Incluso si nos remontásemos ahora a la primera Navidad, tendríamos que reconocer que las circunstancias sociales, políticas y económicas de aquella época en Belén no eran especialmente idóneas para esta primera celebración, como pudieron comprobar personalmente José y María, y por supuesto también luego su hijo recién nacido, el buen Jesús.

Veintiún siglos después, otro elemento a tener hoy también muy en cuenta es que nuestras valoraciones acerca de la Navidad, positivas o negativas, suelen estar indisolublemente ligadas a nuestras propias vivencias infantiles. Así, estoy seguro de que muchos de ustedes aún recuerdan que, décadas atrás, muchos niños de entonces experimentábamos a un tiempo una extraña mezcla de dicha y de melancolía al ir acercándose poco a poco las ansiadas y anheladas Navidades.

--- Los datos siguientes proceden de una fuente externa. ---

(** C1. Concatenating the chunks of a sequence gives the sequence back;
    every chunk but the last holds exactly [Airtable.MAX_RECORDS_PER_CALL] = 10
    items, the last one between 1 and 10; the empty sequence has no
    chunk. *)
Theorem chunker_partition {A} (xs : list A) :
  concat (Airtable.chunker xs) = xs
  /\ (forall i c, Airtable.chunker xs !! i = Some c ->
                 i + 1 < length (Airtable.chunker xs) ->
                 length c = Airtable.MAX_RECORDS_PER_CALL)
  /\ (forall c, last (Airtable.chunker xs) = Some c ->
               1 <= length c <= Airtable.MAX_RECORDS_PER_CALL)
  /\ Airtable.chunker (@nil A) = [].
Proof.
  split; [apply chunker_concat|].
  split; [|split; [|apply chunker_nil]].
  - intros i c Hc Hi. apply (chunker_full xs i c Hc). lia.
  - intros c Hc. pose proof (chunker_lengths xs) as HF.
    rewrite Forall_forall in HF. apply HF.
    rewrite last_lookup in Hc. by eapply list_elem_of_lookup_2.
Qed.

(** ** Running method bodies *)

Section Running.
Context `{Session}.

Lemma bind_ok {A B} (m : M A) (f : A -> M B) s a s1 :
  m s = (Ok a, s1) -> (m ≫= f) s = f a s1.
Proof. intros Hm. unfold mbind, M_bind. by rewrite Hm. Qed.

Lemma bind_raise {A B} (m : M A) (f : A -> M B) s e s1 :
  m s = (Raise e, s1) -> (m ≫= f) s = (Raise e, s1).
Proof. intros Hm. unfold mbind, M_bind. by rewrite Hm. Qed.

Lemma bind_inv {A B} (m : M A) (f : A -> M B) s r s' :
  (m ≫= f) s = (r, s') ->
  (exists a s1, m s = (Ok a, s1) /\ f a s1 = (r, s'))
  \/ (exists e, m s = (Raise e, s') /\ r = Raise e).
Proof.
  unfold mbind, M_bind. destruct (m s) as [[a|e] s1]; intros Hr.
  - left. by exists a, s1.
  - right. exists e. by inversion Hr.
Qed.

Lemma bindD_ok {A B} (m : D A) (f : A -> D B) s a s1 :
  m s = Some (Ok a, s1) -> (m ≫= f) s = f a s1.
Proof. intros Hm. unfold mbind, D_bind. by rewrite Hm. Qed.

Lemma bindD_raise {A B} (m : D A) (f : A -> D B) s e s1 :
  m s = Some (Raise e, s1) -> (m ≫= f) s = Some (Raise e, s1).
Proof. intros Hm. unfold mbind, D_bind. by rewrite Hm. Qed.

Lemma bindD_inv {A B} (m : D A) (f : A -> D B) s r s' :
  (m ≫= f) s = Some (r, s') ->
  (exists a s1, m s = Some (Ok a, s1) /\ f a s1 = Some (r, s'))
  \/ (exists e, m s = Some (Raise e, s') /\ r = Raise e).
Proof.
  unfold mbind, D_bind. destruct (m s) as [[[a|e] s1]|]; intros Hr; [| |done].
  - left. by exists a, s1.
  - right. exists e. by inversion Hr.
Qed.

Lemma to_list_ok v l s : py_iter v = Some l -> to_list v s = (Ok l, s).
Proof. intros Hv. unfold to_list. by rewrite Hv. Qed.

Lemma to_list_inv v r s s' :
  to_list v s = (r, s') ->
  s' = s /\ match py_iter v with Some l => r = Ok l | None => r = Raise TypeError end.
Proof.
  unfold to_list. destruct (py_iter v); intros Hr; by inversion Hr.
Qed.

Paralelamente, nuestros días preferidos eran aquellos previos a las propias fiestas, es decir, los que abarcaban desde finales de noviembre hasta justo antes del día de Nochebuena, tal vez porque durante esa franja temporal ya se percibía en las calles una alegría diferente y también porque esas jornadas precedían a unos días que esperábamos siempre con una gran esperanza e ilusión.

La esperanza y la ilusión de nuestros padres cuando nosotros aún éramos niños solía ser algo distinta, pues normalmente solía extinguirse en parte en la mañana del 22 de diciembre, sobre todo después de haber comprobado que, un año más, no les había tocado ni siquiera el reintegro en el Sorteo de Navidad.

Luego, a partir del 24 de diciembre, los días empezaban a sucederse ya con una gran celeridad y rapidez, o eso nos parecía a nosotros. Así que sin apenas darnos cuenta, ya volvíamos a estar de nuevo en clase el 8 de enero, comentando cómo se habían comportado los Reyes Magos con nosotros, o nosotros con ellos. Al final, sólo nos solía quedar una ambivalente sensación de nostalgia y de nuevo de melancolía.

Ahora, muchos años después, cuando alguien intenta convencernos de que no gastemos tanto durante estos días o de que dejemos de mirar con tanta añoranza el pasado, suele recriminarnos, más o menos cariñosamente, que todavía hoy nos comportamos como si aún fuéramos unos chiquillos y que seguimos teniendo un carácter un poco infantil. A continuación, esa misma persona suele recomendarnos que intentemos madurar poco a poco de manera definitiva.

Y aunque sabemos que quien nos habla así desea ayudarnos, y que, en el fondo, posiblemente tenga razón, lo único que querríamos a veces sería poder volver, de algún modo, a los lejanos días de la infancia, para que alguien nos abrazase, o nos protegiese, o nos dijese que no tuviéramos miedo y que todo iba a salir bien.

Tal vez por ello, si en la carta a los Reyes Magos que escribiré dentro de unos días pudiera pedir sólo un único deseo, un único regalo, seguramente pediría poder volver a ser un niño. Otra vez. Sólo una vez más. Y, a ser posible, no únicamente en Navidad.